*Task to carry out:*
Using the data that follows, return exactly the lines from the one that contains "destruct (IH s H) as [r ->]. by exists r." through the one that contains "case_decide as Hc; [by constructor|].", ends included.

*Dataset entries:*
►
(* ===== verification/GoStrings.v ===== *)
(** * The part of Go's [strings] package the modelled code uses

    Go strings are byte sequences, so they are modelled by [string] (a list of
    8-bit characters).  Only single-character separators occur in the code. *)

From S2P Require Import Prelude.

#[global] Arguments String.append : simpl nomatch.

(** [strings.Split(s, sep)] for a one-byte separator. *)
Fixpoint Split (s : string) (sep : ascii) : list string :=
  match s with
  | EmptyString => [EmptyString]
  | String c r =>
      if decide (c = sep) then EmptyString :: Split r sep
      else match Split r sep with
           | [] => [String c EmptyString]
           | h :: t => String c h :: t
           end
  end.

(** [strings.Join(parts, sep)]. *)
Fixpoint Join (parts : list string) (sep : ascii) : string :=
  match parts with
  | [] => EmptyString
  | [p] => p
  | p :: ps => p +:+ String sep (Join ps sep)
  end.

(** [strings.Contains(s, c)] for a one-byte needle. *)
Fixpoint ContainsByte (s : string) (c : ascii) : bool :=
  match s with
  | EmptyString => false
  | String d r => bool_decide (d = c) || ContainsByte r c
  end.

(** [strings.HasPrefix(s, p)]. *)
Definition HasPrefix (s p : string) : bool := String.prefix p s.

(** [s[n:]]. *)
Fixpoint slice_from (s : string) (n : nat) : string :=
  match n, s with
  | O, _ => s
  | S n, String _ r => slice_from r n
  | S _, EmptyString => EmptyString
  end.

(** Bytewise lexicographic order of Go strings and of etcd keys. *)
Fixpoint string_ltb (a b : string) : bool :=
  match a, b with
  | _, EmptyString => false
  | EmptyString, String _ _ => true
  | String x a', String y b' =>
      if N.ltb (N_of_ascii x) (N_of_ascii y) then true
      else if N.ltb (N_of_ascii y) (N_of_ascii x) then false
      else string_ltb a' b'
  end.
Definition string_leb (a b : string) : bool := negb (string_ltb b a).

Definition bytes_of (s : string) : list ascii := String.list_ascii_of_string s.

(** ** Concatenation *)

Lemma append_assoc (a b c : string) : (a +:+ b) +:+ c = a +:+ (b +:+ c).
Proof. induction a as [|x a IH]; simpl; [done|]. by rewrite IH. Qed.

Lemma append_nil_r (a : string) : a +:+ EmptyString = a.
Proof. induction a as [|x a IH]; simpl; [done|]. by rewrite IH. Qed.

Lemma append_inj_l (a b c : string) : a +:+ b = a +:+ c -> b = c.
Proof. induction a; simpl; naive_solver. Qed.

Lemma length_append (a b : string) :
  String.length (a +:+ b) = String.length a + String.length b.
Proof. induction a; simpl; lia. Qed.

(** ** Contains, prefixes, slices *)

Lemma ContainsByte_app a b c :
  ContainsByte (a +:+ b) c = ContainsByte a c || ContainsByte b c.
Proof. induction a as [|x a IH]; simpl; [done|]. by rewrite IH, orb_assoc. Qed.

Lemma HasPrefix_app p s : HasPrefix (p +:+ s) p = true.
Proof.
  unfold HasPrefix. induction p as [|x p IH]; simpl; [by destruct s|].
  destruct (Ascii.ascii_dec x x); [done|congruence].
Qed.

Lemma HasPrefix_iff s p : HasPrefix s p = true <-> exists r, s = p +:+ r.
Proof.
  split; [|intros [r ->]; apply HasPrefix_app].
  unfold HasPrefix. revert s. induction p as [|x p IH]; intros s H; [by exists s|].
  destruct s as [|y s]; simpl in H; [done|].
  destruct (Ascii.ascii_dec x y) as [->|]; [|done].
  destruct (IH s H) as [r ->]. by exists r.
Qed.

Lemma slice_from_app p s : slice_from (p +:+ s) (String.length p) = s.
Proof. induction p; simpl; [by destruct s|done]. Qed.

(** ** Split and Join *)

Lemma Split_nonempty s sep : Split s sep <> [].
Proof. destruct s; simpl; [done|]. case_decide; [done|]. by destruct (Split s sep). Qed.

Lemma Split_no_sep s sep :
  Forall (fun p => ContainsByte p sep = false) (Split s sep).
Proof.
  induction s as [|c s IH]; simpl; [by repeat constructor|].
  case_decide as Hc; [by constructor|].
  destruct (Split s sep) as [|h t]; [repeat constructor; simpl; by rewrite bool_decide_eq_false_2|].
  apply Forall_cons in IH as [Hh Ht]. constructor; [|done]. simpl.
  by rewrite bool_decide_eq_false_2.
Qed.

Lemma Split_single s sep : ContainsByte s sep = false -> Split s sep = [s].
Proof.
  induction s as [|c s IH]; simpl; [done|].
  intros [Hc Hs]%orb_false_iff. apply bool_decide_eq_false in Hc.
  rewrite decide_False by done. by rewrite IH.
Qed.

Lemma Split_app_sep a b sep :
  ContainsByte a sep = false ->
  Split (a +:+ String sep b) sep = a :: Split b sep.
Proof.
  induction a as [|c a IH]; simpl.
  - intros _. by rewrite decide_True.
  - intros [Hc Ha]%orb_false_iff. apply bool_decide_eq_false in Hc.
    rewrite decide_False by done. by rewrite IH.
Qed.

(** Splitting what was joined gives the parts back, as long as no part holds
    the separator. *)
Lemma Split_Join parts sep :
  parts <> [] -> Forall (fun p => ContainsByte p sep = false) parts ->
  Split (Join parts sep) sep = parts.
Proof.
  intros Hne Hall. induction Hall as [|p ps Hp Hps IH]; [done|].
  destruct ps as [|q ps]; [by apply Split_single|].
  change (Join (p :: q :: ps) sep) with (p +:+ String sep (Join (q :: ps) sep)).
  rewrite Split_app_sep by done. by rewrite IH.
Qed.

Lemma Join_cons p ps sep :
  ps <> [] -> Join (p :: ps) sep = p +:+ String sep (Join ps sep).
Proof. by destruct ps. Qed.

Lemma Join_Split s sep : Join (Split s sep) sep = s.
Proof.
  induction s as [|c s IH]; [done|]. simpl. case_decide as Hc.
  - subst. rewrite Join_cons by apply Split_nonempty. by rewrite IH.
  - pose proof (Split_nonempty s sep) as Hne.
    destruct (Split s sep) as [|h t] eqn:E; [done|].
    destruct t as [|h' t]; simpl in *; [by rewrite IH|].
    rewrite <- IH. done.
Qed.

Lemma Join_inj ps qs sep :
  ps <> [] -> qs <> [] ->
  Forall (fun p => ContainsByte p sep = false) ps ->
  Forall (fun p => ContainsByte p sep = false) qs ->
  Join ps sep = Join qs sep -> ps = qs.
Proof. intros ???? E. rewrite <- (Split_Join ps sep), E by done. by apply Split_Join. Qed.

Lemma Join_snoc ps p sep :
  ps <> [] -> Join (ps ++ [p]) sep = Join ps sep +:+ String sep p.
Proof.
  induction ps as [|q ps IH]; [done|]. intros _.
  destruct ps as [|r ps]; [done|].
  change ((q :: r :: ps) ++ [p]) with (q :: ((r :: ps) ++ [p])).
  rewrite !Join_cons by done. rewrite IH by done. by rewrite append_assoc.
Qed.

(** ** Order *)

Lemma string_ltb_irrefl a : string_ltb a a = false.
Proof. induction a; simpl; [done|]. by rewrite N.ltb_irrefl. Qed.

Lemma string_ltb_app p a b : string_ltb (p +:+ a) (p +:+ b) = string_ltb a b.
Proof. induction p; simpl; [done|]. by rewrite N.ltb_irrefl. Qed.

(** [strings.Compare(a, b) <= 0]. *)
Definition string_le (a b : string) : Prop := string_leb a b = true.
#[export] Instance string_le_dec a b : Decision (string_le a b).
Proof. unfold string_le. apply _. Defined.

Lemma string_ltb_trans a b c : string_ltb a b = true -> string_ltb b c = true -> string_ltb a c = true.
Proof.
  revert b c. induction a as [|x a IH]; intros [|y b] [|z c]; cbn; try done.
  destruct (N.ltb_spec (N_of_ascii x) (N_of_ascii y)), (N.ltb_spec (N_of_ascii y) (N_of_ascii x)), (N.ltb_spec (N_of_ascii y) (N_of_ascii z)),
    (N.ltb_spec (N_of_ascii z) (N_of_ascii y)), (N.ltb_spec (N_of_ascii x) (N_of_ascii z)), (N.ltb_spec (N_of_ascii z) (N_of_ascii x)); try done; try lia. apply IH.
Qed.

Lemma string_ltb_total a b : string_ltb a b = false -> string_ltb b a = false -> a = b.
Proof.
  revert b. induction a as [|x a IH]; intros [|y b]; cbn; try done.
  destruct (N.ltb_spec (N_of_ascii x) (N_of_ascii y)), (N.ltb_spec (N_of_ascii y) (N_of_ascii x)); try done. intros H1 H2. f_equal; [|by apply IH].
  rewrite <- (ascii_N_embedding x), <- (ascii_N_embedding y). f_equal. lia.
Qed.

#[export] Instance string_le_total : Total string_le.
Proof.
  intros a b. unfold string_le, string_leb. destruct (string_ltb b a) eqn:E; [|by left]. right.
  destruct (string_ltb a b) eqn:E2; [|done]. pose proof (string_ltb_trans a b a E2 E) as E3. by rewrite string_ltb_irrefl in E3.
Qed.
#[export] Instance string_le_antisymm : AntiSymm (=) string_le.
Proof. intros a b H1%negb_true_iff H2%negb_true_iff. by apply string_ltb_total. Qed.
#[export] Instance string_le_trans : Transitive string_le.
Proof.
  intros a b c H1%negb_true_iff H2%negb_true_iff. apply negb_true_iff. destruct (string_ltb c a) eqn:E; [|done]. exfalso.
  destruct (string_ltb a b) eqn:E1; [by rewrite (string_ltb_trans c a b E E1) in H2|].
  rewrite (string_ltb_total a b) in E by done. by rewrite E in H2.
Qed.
◄
*Solution for this task:*
  destruct (IH s H) as [r ->]. by exists r.
Qed.

Lemma slice_from_app p s : slice_from (p +:+ s) (String.length p) = s.
Proof. induction p; simpl; [by destruct s|done]. Qed.

(** ** Split and Join *)

Lemma Split_nonempty s sep : Split s sep <> [].
Proof. destruct s; simpl; [done|]. case_decide; [done|]. by destruct (Split s sep). Qed.

Lemma Split_no_sep s sep :
  Forall (fun p => ContainsByte p sep = false) (Split s sep).
Proof.
  induction s as [|c s IH]; simpl; [by repeat constructor|].
  case_decide as Hc; [by constructor|].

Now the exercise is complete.